[Given data]
(* ===== verification/Csv.v ===== *)
(** * Csv: [pd.read_csv("denemedata2.csv", sep=';', encoding='utf-8')]

    Line 15 of [src/app.py] reads the history with pandas' C parser.
    [Tokenizer] models pandas' tokenizer ([tokenize_bytes],
    [end_field], [end_line] and [parser_handle_eof] of
    [pandas/_libs/src/parser/tokenizer.c]) with the options the call
    sets: delimiter [';'], the double quote as quote character, doubled inside a quoted field,
    no escape character, no comments, [skip_blank_lines=True]. Its
    state is the record [parser_t]: the state of the automaton
    ([ParserState], the constructors of the C enum), the field and the
    line being built, the finished lines and the physical line count.
    One call [adim] of a state's handler reads one byte and says what
    the loop does next: read on, read the same byte again (the [--i]
    of [EAT_CRNL]) or back up to the start of the line (the backtrack
    of [WHITESPACE_LINE]). The driver [tokenize_bytes] keeps the bytes
    read since the last line feed to back up over, with fuel.

    [Frame] is the Python side: the header row, the implicit index
    (leading columns when the first data row is longer than the
    header), the default NA strings, and the selection of the columns
    the program uses. [Prepare] composes the reader with
    [load_and_prepare_data] and the fitting of [egit_modeller]: a
    missing column is a [KeyError], a count column with a missing
    value left after [dropna] fails the fit.

    The theorems: the tokenizer terminates within its fuel on every
    file whose carriage returns end lines; a file written with every
    field quoted reads back as its rows; the field-count error and the
    end-of-file error; the frame of a written file. *)

From Stdlib Require Import ZArith List Lia Bool String Ascii.
From S2P Require Import Prelude Calendar Strptime Dataset.
Import ListNotations PyDate Dataset.

Module Tokenizer.

(** ** The tokenizer's characters and states *)

Definition SEP : ascii := ";".
Definition QUOTE : ascii := "034".
Definition LF : ascii := "010".
Definition CR : ascii := "013".

(** [IS_WHITESPACE]: a space or a tab. *)
Definition IS_WHITESPACE (c : ascii) : bool := Ascii.eqb c " " || Ascii.eqb c "009".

[Task instructions]
With the line that contains "value left after [dropna] fails the fit." as the first and the final line of the data as the last, repeat every line in that span exactly.

[Completed task]
    value left after [dropna] fails the fit.

    The theorems: the tokenizer terminates within its fuel on every
    file whose carriage returns end lines; a file written with every
    field quoted reads back as its rows; the field-count error and the
    end-of-file error; the frame of a written file. *)

From Stdlib Require Import ZArith List Lia Bool String Ascii.
From S2P Require Import Prelude Calendar Strptime Dataset.
Import ListNotations PyDate Dataset.

Module Tokenizer.

(** ** The tokenizer's characters and states *)

Definition SEP : ascii := ";".
Definition QUOTE : ascii := "034".
Definition LF : ascii := "010".
Definition CR : ascii := "013".

(** [IS_WHITESPACE]: a space or a tab. *)
Definition IS_WHITESPACE (c : ascii) : bool := Ascii.eqb c " " || Ascii.eqb c "009".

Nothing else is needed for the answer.